Only one stretch of the data is wanted: the line containing "value_text (sg ++ ip ++", the line containing "[93]) (TArray items)", and every line between them, copied exactly.

--- SOURCE DATA Enclosed Below ---

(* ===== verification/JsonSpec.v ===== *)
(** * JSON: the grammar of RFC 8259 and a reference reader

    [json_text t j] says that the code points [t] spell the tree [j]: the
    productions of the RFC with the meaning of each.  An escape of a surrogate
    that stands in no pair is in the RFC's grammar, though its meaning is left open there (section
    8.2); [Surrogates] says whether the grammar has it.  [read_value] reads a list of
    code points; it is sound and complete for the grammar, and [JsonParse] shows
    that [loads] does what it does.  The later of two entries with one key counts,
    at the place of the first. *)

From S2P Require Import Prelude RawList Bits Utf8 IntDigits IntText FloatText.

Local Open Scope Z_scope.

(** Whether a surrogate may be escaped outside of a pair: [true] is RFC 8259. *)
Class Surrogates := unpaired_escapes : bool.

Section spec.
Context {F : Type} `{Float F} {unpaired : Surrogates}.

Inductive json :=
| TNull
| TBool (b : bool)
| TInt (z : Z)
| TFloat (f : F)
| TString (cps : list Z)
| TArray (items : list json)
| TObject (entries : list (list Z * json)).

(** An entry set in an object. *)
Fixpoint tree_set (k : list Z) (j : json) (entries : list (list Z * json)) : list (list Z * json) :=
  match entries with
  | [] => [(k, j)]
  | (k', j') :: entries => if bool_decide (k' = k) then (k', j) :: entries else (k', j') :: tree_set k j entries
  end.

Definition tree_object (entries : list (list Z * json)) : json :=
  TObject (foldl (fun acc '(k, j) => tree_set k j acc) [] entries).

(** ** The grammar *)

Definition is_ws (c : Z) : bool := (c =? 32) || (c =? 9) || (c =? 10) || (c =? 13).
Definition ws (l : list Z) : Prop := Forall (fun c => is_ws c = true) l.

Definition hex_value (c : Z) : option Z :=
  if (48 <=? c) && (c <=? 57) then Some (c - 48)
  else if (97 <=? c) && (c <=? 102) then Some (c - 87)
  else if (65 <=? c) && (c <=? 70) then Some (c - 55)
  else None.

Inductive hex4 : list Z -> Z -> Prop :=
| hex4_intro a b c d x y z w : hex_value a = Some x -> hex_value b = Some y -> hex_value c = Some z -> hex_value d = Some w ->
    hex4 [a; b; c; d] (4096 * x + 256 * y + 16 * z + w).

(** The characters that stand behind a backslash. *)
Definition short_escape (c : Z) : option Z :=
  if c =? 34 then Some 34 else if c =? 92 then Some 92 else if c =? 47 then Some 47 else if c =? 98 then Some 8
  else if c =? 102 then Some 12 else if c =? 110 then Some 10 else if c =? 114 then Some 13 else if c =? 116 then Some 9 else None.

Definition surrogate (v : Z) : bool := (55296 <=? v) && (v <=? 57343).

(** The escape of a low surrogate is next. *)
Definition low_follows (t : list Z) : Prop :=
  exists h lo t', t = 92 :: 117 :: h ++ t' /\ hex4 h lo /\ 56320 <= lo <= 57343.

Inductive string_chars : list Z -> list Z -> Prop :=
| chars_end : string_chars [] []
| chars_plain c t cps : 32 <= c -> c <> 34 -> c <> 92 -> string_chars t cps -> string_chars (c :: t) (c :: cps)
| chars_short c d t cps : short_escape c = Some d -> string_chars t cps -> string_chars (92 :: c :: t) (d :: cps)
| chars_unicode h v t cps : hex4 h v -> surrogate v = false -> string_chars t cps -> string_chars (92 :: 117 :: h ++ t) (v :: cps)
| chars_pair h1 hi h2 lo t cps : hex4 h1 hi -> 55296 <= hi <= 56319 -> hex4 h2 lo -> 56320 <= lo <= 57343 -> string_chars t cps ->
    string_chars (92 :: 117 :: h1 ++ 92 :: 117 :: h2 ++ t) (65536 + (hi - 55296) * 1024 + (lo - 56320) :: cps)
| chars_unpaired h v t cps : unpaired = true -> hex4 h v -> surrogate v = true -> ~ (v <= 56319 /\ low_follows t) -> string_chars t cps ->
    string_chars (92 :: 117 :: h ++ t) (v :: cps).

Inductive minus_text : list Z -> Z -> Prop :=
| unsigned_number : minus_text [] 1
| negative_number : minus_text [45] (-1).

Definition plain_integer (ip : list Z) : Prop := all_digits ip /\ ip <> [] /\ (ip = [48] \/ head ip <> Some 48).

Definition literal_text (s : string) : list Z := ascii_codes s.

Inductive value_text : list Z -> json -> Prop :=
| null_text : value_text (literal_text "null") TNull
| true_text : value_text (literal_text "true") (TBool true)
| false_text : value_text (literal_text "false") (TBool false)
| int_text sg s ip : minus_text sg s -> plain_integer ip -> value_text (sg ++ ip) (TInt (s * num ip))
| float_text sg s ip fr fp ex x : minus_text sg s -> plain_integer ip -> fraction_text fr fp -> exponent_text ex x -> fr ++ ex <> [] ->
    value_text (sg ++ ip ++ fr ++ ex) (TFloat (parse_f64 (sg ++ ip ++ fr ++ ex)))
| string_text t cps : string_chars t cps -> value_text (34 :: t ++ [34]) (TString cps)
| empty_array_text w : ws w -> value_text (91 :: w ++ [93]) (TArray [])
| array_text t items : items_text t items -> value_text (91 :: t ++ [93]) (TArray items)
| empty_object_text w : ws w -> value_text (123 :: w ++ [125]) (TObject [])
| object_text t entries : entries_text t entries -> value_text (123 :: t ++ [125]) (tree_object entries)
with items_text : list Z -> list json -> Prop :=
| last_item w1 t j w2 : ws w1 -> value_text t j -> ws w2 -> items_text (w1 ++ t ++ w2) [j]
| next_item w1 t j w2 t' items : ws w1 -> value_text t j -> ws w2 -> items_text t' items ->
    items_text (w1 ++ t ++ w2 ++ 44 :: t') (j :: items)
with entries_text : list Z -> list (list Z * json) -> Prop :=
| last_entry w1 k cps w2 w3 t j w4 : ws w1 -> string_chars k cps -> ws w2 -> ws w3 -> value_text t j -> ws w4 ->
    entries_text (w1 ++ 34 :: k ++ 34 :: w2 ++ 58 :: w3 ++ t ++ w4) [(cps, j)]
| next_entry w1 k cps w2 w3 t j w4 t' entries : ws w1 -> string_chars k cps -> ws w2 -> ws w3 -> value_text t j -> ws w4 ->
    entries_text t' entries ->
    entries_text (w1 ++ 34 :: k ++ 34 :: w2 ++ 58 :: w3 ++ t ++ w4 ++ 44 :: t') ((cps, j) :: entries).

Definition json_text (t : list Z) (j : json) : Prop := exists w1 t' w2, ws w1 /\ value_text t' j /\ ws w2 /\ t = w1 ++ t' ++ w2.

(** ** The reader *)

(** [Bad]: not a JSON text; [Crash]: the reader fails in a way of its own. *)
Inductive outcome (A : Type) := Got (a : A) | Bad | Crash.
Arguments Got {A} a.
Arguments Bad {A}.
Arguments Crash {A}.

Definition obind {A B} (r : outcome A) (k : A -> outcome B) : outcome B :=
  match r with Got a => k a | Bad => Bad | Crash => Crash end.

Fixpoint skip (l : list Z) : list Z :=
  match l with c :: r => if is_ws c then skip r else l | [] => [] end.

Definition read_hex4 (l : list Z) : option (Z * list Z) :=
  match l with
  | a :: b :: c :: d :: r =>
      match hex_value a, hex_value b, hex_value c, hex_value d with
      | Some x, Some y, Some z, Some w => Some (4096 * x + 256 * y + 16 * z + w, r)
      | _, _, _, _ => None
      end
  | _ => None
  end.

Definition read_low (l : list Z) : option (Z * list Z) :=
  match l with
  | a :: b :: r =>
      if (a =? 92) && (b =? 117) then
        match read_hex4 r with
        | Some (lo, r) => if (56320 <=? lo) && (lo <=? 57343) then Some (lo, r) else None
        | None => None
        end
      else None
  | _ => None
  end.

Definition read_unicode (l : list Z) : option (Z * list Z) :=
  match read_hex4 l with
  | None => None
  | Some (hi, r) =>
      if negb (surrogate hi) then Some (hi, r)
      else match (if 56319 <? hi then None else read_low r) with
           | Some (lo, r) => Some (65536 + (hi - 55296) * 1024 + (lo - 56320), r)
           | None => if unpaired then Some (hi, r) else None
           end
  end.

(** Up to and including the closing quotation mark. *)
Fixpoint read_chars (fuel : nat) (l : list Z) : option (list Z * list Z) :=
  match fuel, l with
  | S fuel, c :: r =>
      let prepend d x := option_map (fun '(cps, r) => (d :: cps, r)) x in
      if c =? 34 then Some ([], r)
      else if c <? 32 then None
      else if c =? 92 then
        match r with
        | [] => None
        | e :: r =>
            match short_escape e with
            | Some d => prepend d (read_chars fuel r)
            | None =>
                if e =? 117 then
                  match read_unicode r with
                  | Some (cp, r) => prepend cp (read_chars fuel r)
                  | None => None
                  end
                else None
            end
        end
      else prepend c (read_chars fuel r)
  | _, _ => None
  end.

--- End of Enclosed SOURCE DATA ---
--- SOURCE DATA Enclosed Below ---

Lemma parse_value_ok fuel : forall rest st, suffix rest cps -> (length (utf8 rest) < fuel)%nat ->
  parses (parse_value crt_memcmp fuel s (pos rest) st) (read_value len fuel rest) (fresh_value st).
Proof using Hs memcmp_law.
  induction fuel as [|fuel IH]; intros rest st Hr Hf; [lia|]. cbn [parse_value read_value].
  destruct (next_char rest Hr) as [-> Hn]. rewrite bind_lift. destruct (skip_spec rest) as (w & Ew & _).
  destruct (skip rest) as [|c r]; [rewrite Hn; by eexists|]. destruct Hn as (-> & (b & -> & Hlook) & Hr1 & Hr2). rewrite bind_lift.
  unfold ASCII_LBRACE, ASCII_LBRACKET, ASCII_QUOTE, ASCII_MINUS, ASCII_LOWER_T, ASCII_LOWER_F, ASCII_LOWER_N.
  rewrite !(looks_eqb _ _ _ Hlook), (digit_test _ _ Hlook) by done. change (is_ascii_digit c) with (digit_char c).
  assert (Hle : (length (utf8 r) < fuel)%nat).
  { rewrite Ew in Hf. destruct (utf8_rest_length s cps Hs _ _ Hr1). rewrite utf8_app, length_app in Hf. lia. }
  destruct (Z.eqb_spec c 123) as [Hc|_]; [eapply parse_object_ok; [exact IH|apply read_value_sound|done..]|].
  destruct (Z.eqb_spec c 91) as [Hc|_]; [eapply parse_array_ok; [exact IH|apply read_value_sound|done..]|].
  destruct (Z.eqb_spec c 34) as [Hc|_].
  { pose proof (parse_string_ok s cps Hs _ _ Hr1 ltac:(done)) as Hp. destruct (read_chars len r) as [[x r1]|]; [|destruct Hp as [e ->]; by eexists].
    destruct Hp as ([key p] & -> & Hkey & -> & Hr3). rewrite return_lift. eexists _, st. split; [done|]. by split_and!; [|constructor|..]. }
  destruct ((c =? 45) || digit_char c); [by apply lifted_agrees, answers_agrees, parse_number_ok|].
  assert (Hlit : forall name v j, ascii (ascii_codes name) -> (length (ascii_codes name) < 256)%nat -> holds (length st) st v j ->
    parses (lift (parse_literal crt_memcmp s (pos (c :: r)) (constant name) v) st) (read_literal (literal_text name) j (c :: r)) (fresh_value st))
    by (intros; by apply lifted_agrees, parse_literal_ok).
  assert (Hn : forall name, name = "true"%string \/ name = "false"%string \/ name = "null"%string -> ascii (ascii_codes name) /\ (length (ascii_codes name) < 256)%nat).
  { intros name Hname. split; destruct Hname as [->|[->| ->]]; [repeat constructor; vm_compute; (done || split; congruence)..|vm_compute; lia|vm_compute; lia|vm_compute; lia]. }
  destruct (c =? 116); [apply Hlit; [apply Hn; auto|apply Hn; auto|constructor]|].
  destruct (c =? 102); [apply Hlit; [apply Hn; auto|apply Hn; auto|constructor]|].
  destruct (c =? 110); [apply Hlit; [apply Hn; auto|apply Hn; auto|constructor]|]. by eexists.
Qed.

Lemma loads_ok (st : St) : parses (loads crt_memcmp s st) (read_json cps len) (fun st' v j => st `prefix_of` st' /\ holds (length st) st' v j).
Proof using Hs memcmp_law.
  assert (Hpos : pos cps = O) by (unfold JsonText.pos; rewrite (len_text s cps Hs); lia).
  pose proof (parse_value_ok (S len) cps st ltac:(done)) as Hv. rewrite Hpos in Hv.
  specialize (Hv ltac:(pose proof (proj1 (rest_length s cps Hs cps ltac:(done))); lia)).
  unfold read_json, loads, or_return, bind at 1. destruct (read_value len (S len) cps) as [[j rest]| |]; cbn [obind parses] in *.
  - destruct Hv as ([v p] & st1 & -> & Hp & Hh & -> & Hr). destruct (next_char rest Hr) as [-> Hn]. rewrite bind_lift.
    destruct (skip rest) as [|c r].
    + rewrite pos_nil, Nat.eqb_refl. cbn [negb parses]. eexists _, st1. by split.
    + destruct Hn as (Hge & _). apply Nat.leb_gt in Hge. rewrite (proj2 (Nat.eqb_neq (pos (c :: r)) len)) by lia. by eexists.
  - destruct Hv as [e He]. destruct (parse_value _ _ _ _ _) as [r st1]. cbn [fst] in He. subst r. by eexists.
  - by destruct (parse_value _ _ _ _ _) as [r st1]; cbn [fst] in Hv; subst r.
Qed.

--- End of Enclosed SOURCE DATA ---

=== ANSWER ===
    value_text (sg ++ ip ++ fr ++ ex) (TFloat (parse_f64 (sg ++ ip ++ fr ++ ex)))
| string_text t cps : string_chars t cps -> value_text (34 :: t ++ [34]) (TString cps)
| empty_array_text w : ws w -> value_text (91 :: w ++ [93]) (TArray [])
| array_text t items : items_text t items -> value_text (91 :: t ++ [93]) (TArray items)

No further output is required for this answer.